**WORK REQUIRED:** From the entries below, output the line with "(** ** The pass: totals" and each following line up to and including the line with "as [Ht Hc].", exactly as written.

[Saved data entries]
────

Lemma getitem_elem_of {A} (l : list A) i x : getitem l i = Ok x → x ∈ l.
Proof.
  unfold getitem. intros (k & _ & H)%bind_Ok.
  destruct (l !! k) as [a|] eqn:Hk; [|done]. injection H as <-.
  by eapply list_elem_of_lookup_2.
Qed.

(** A query id is a token of the line, so it is never the empty string
    the script starts with as previous id. *)
Lemma parse_sam_tab_query_id l r :
  parse_sam_tab (split l) = Ok r → query_id r ≠ EmptyString.
Proof.
  unfold parse_sam_tab. intros (q & Hq & H)%bind_Ok.
  assert (query_id r = q) as ->.
  { repeat (apply bind_Ok in H as (? & _ & H)). by injection H as <-. }
  apply getitem_elem_of in Hq.
  pose proof (split_tokens_nonempty l) as Hall. rewrite Forall_forall in Hall.
  by apply Hall.
Qed.

(** The lines of the alignment file are processed as the records they hold. *)
Lemma run_lines_records refs st lines st' :
  foldM (process_line refs) st lines = Ok st' →
  ∃ rs, Forall2 parsed (record_lines lines) rs ∧ run_records refs st rs = Ok st'.
Proof.
  unfold run_records, record_lines. revert st.
  induction lines as [|l lines IH]; intros st; simpl foldM.
  - intros [= <-]. exists []. split; [constructor|done].
  - intros (st1 & H1 & Hrest)%bind_Ok. destruct (IH _ Hrest) as (rs & Hall & Hrs).
    rewrite filter_cons. unfold process_line in H1. destruct (strip l) eqn:Hl.
    + injection H1 as <-. rewrite decide_False by (intros H; by apply H).
      by exists rs.
    + apply bind_Ok in H1 as (r & Hr & Hr'). rewrite decide_True by done.
      exists (r :: rs). split; [by constructor|]. simpl. by rewrite Hr'.
Qed.

(** ** The pass: totals and coverage evolve independently *)

Lemma totals_step_Ok refs acc r acc' :
  totals_step refs acc r = Ok acc' ↔
  ∃ w, walk_record refs r = Ok w ∧
       acc' = (query_id r, if decide (query_id r = acc.1) then acc.2 else add_record acc.2 w).
Proof.
  unfold totals_step. rewrite bind_Ok. split.
  - intros (w & Hw & [= <-]). by exists w.
  - intros (w & Hw & ->). by exists w.
Qed.

Lemma coverage_step_Ok refs counts r counts' :
  coverage_step refs counts r = Ok counts' ↔
  ∃ w cov cov',
    walk_record refs r = Ok w ∧
    counts !! subject_id r = Some cov ∧
    incr_range cov (w_subject_start w)
      (Z.to_nat (subject_end (w_final w) + 1 - w_subject_start w)) = Ok cov' ∧
    counts' = <[subject_id r := cov']> counts.
Proof.
  unfold coverage_step, getkey. split.
  - intros (w & Hw & H)%bind_Ok.
    destruct (counts !! subject_id r) as [cov|]; [|done].
    run_bind in H.
    apply bind_Ok in H as (cov' & Hcov & [= <-]).
    by exists w, cov, cov'.
  - intros (w & cov & cov' & -> & -> & Hcov & ->).
    run_bind. by rewrite Hcov.
Qed.

Lemma run_records_split refs st rs st' :
  run_records refs st rs = Ok st' ↔
  foldM (totals_step refs) (previous_query_id st, run_totals st) rs
    = Ok (previous_query_id st', run_totals st') ∧
  foldM (coverage_step refs) (positions_count st) rs = Ok (positions_count st').
Proof.
  unfold run_records. revert st. induction rs as [|r rs IH]; intros st; simpl.
  - split.
    + intros [= <-]. done.
    + intros [[= H1 H2] [= H3]]. destruct st, st'; simpl in *. by subst.
  - split.
    + intros (st1 & H1 & Hrest)%bind_Ok. apply IH in Hrest as [Ht Hc].
      apply process_record_Ok in H1 as (w & cov & cov' & Hw & Hcov & Hincr & ->).
      split.
      * apply bind_Ok. eexists. split; [apply totals_step_Ok; by exists w|]. exact Ht.
      * apply bind_Ok. eexists. split; [apply coverage_step_Ok; by exists w, cov, cov'|].
        exact Hc.
    + intros [(acc & Hacc & Ht)%bind_Ok (m1 & Hm1 & Hc)%bind_Ok].
      apply totals_step_Ok in Hacc as (w & Hw & ->).
      apply coverage_step_Ok in Hm1 as (w' & cov & cov' & Hw' & Hcov & Hincr & ->).
      assert (w' = w) as -> by congruence.
      apply bind_Ok. eexists. split.
      * apply process_record_Ok. exists w, cov, cov'. done.
      * apply IH. simpl. done.
Qed.

Lemma last_query_id_cons prev r rs :
  last_query_id prev (r :: rs) = last_query_id (query_id r) rs.
Proof.
  unfold last_query_id. destruct rs as [|s rs]; [done|].
  change (last (r :: s :: rs)) with (last (s :: rs)).
  destruct (last (s :: rs)) eqn:E; [done|]. by apply last_None in E.
Qed.

Lemma representatives_app prev l1 l2 :
  representatives prev (l1 ++ l2)
  = representatives prev l1 ++ representatives (last_query_id prev l1) l2.
Proof.
  revert prev. induction l1 as [|r l1 IH]; intros prev; [done|].
  rewrite last_query_id_cons. simpl. by rewrite IH, <- app_assoc.
Qed.

Lemma last_query_id_app prev l1 l2 :
  last_query_id prev (l1 ++ l2) = last_query_id (last_query_id prev l1) l2.
Proof.
  unfold last_query_id. rewrite last_app. destruct (last l2); [done|]. done.
Qed.

Lemma representatives_sublist prev rs : representatives prev rs ⊆ rs.
Proof.
  revert prev. induction rs as [|r rs IH]; intros prev; simpl; [done|].
  intros x [Hx|Hx]%elem_of_app.
  - case_decide; [by apply elem_of_nil in Hx|]. apply list_elem_of_singleton in Hx as ->.
    by left.
  - right. by eapply IH.
Qed.

(** What the totals are after a pass, and when the pass goes through. *)
Lemma totals_fold_iff refs prev t rs prev' t' :
  foldM (totals_step refs) (prev, t) rs = Ok (prev', t') ↔
  Forall (λ r, ∃ w, walked refs r w) rs ∧
  prev' = last_query_id prev rs ∧
  ∃ ws, Forall2 (walked refs) (representatives prev rs) ws ∧ t' = foldl add_record t ws.
Proof.
  revert prev t. induction rs as [|r rs IH]; intros prev t; simpl.
  - split.
    + intros [= <- <-]. split; [constructor|]. split; [done|]. exists []. split; [constructor|done].
    + intros (_ & -> & ws & Hws & ->). by inv Hws.
  - split.
    + intros ([p1 t1] & H1 & Hrest)%bind_Ok.
      apply totals_step_Ok in H1 as (w & Hw & [= -> ->]). simpl in Hrest.
      apply IH in Hrest as (Hall & -> & ws & Hws & ->).
      split; [constructor; [by exists w|done]|].
      split; [by rewrite last_query_id_cons|].
      destruct (decide (query_id r = prev)); simpl.
      * exists ws. done.
      * exists (w :: ws). split; [by constructor|done].
    + intros (Hall & -> & ws & Hws & ->). inv Hall. destruct H1 as (w & Hw).
      apply bind_Ok. exists (query_id r, if decide (query_id r = prev) then t
                                         else add_record t w).
      split; [apply totals_step_Ok; by exists w|].
      apply IH. split; [done|]. split; [by rewrite last_query_id_cons|].
      destruct (decide (query_id r = prev)); simpl in Hws.
      * by exists ws.
      * inv Hws. unfold walked in *. assert (w = y) as <- by congruence.
        eexists. done.
Qed.
(** C10.  UnitMixupError is declared with TypeError as its base, so it is
    a subclass of TypeError: every UnitMixupError is an instance of
    TypeError and is caught by a handler for TypeError, while a plain
    TypeError is no UnitMixupError.  The two kinds of error overlap. *)
Theorem UnitMixupError_is_a_TypeError :
  base_class cls_UnitMixupError = Some cls_TypeError /\
  issubclass cls_UnitMixupError cls_TypeError = true /\
  issubclass cls_TypeError cls_UnitMixupError = false /\
  (forall (D : DecimalPrimitive) (F : UnitFamily)
          (a : UnitedDecimal unit_tag) (other : pyobj unit_tag) (msg : string),
     isinstance_exc (UnitMixupError a other msg) cls_TypeError = true /\
     isinstance_exc (UnitMixupError a other msg) cls_UnitMixupError = true /\
     forall (A : Type) (handler : exn unit_tag -> result (exn unit_tag) A),
       try_except (Raise (UnitMixupError a other msg)) cls_TypeError handler
       = handler (UnitMixupError a other msg)).
Proof.
  split; [reflexivity |].
  split.
  - apply (issubclass_base _ cls_TypeError); [reflexivity | apply issubclass_refl].
  - split; [reflexivity |].
    intros D F a other msg.
    assert (Hsub : isinstance_exc (UnitMixupError a other msg) cls_TypeError = true).
    { unfold isinstance_exc; simpl class_of.
      apply (issubclass_base _ cls_TypeError); [reflexivity | apply issubclass_refl]. }
    split; [exact Hsub |].
    split; [apply issubclass_refl |].
    intros A handler. unfold try_except. rewrite Hsub. reflexivity.
Qed.

(** ** Facts about the reference primitive *)

Section PyDecimalFacts.
Import PyDecimal.
Local Open Scope Z_scope.

Lemma signed_of_signed (zero_sign : bool) (z e : Z) :
  signed (of_signed zero_sign z e) = z.
Proof.
  unfold signed, of_signed; simpl.
  rewrite N2Z.inj_abs_N.
  destruct (Z.eqb_spec z 0) as [-> | Hz].
  - destruct zero_sign; reflexivity.
  - destruct (Z.ltb_spec z 0); lia.
Qed.

Lemma signed_copy_negate (y : t) : signed (copy_negate y) = - signed y.
Proof. unfold signed, copy_negate; simpl. destruct (_sign y); simpl; lia. Qed.

Lemma scaled_self (x : t) : scaled x (_exp x) = signed x.
Proof. unfold scaled. rewrite Z.sub_diag. simpl. lia. Qed.

(** The unrounded sum denotes the sum of the numbers, at the smaller
    exponent. *)
Lemma scaled_add (x y : t) :
  let e := Z.min (_exp x) (_exp y) in
  _exp (add_exact x y) = e /\ signed (add_exact x y) = scaled x e + scaled y e.
Proof.
  unfold add_exact. split; [reflexivity | apply signed_of_signed].
Qed.

Lemma scaled_sub (x y : t) :
  let e := Z.min (_exp x) (_exp y) in
  _exp (sub_exact x y) = e /\ signed (sub_exact x y) = scaled x e - scaled y e.
Proof.
  unfold sub_exact. destruct (scaled_add x (copy_negate y)) as [He Hs].
  change (_exp (copy_negate y)) with (_exp y) in He, Hs.
  split; [exact He |].
  rewrite Hs. unfold scaled. rewrite signed_copy_negate.
  change (_exp (copy_negate y)) with (_exp y). lia.
Qed.

(** Two decimals with the same exponent and signed coefficient are equal
    numbers. *)
Lemma eq_of_number (x y : t) :
  _exp x = _exp y -> signed x = signed y -> eq x y = true.
Proof.
  intros He Hs. unfold eq, cmp, scaled.
  rewrite He, Hs, Z.compare_refl. reflexivity.
Qed.

(** Without rounding, taking away what was added gives back an equal
    number. *)
Lemma sub_add_cancel_exact (x y : t) :
  eq (sub_exact (add_exact x y) y) x = true.
Proof.
  destruct (scaled_add x y) as [He Hs].
  destruct (scaled_sub (add_exact x y) y) as [Hde Hd].
  cbv zeta in He, Hs, Hde, Hd.
  set (e := Z.min (_exp x) (_exp y)) in *.
  assert (Hey : Z.min (_exp (add_exact x y)) (_exp y) = e)
    by (rewrite He; unfold e; lia).
  rewrite Hey in Hde, Hd.
  assert (Hnum : signed (sub_exact (add_exact x y) y) = scaled x e).
  { rewrite Hd. unfold scaled at 1. rewrite Hs, He, Z.sub_diag.
    change (10 ^ 0) with 1. lia. }
  unfold eq, cmp.
  replace (Z.min (_exp (sub_exact (add_exact x y) y)) (_exp x)) with e
    by (rewrite Hde; unfold e; lia).
  unfold scaled at 1. rewrite Hnum, Hde, Z.sub_diag.
  change (10 ^ 0) with 1.
  rewrite Z.mul_1_r, Z.compare_refl. reflexivity.
Qed.

(** The rounding step either returns or raises Overflow. *)
Lemma fix_cases (x : t) : (exists y, fix_ x = Ok y) \/ fix_ x = Raise Overflow.
Proof.
  unfold fix_. cbv zeta.
  repeat match goal with
         | |- context [if ?c then Raise Overflow else _] => destruct c
         | |- context [if ?c then Ok _ else _] => destruct c
         | |- context [if ?c then _ else Ok _] => destruct c
         end;
    try (right; reflexivity); left; eexists; reflexivity.
Qed.

Lemma nonzero_of_ne_zero (y : t) : eq y (of_int 0) = false -> is_zero y = false.
Proof.
  intros Hne. destruct (is_zero y) eqn:Hz; [| reflexivity].
  apply N.eqb_eq in Hz.
  unfold eq, cmp, scaled, signed in Hne. rewrite Hz in Hne. simpl in Hne.
  destruct (_sign y); simpl in Hne; discriminate Hne.
Qed.

Lemma zero_of_eq_zero (y : t) : eq y (of_int 0) = true -> is_zero y = true.
Proof.
  intros Heq. unfold is_zero. apply N.eqb_eq.
  unfold eq, cmp in Heq.
  destruct (Z.compare_spec (scaled y (Z.min (_exp y) (_exp (of_int 0))))
              (scaled (of_int 0) (Z.min (_exp y) (_exp (of_int 0)))))
    as [H | H | H]; try discriminate Heq.
  unfold scaled, signed in H. simpl in H.
  assert (Hpow : 0 < 10 ^ (_exp y - Z.min (_exp y) 0))
    by (apply Z.pow_pos_nonneg; lia).
  destruct (_sign y); nia.
Qed.

(** What a true division does: a zero divisor raises DivisionByZero, or
    InvalidOperation for 0 / 0; any other divisor gives a quotient, unless
    the quotient overflows. *)
Lemma truediv_outcomes (x y : t) :
  (is_zero y = true ->
   truediv x y = Raise (if is_zero x then InvalidOperation else DivisionByZero)) /\
  (is_zero y = false ->
   (exists q, truediv x y = Ok q) \/ truediv x y = Raise Overflow).
Proof.
  unfold truediv. split; intros Hy; rewrite Hy.
  - destruct (is_zero x); reflexivity.
  - destruct (is_zero x); [apply fix_cases |].
    cbv zeta.
    match goal with
    | |- context [let '(c, e) := ?scrutinee in _] => destruct scrutinee
    end.
    apply fix_cases.
Qed.

End PyDecimalFacts.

────

**SOLUTION:**
(** ** The pass: totals and coverage evolve independently *)

Lemma totals_step_Ok refs acc r acc' :
  totals_step refs acc r = Ok acc' ↔
  ∃ w, walk_record refs r = Ok w ∧
       acc' = (query_id r, if decide (query_id r = acc.1) then acc.2 else add_record acc.2 w).
Proof.
  unfold totals_step. rewrite bind_Ok. split.
  - intros (w & Hw & [= <-]). by exists w.
  - intros (w & Hw & ->). by exists w.
Qed.

Lemma coverage_step_Ok refs counts r counts' :
  coverage_step refs counts r = Ok counts' ↔
  ∃ w cov cov',
    walk_record refs r = Ok w ∧
    counts !! subject_id r = Some cov ∧
    incr_range cov (w_subject_start w)
      (Z.to_nat (subject_end (w_final w) + 1 - w_subject_start w)) = Ok cov' ∧
    counts' = <[subject_id r := cov']> counts.
Proof.
  unfold coverage_step, getkey. split.
  - intros (w & Hw & H)%bind_Ok.
    destruct (counts !! subject_id r) as [cov|]; [|done].
    run_bind in H.
    apply bind_Ok in H as (cov' & Hcov & [= <-]).
    by exists w, cov, cov'.
  - intros (w & cov & cov' & -> & -> & Hcov & ->).
    run_bind. by rewrite Hcov.
Qed.

Lemma run_records_split refs st rs st' :
  run_records refs st rs = Ok st' ↔
  foldM (totals_step refs) (previous_query_id st, run_totals st) rs
    = Ok (previous_query_id st', run_totals st') ∧
  foldM (coverage_step refs) (positions_count st) rs = Ok (positions_count st').
Proof.
  unfold run_records. revert st. induction rs as [|r rs IH]; intros st; simpl.
  - split.
    + intros [= <-]. done.
    + intros [[= H1 H2] [= H3]]. destruct st, st'; simpl in *. by subst.
  - split.
    + intros (st1 & H1 & Hrest)%bind_Ok. apply IH in Hrest as [Ht Hc].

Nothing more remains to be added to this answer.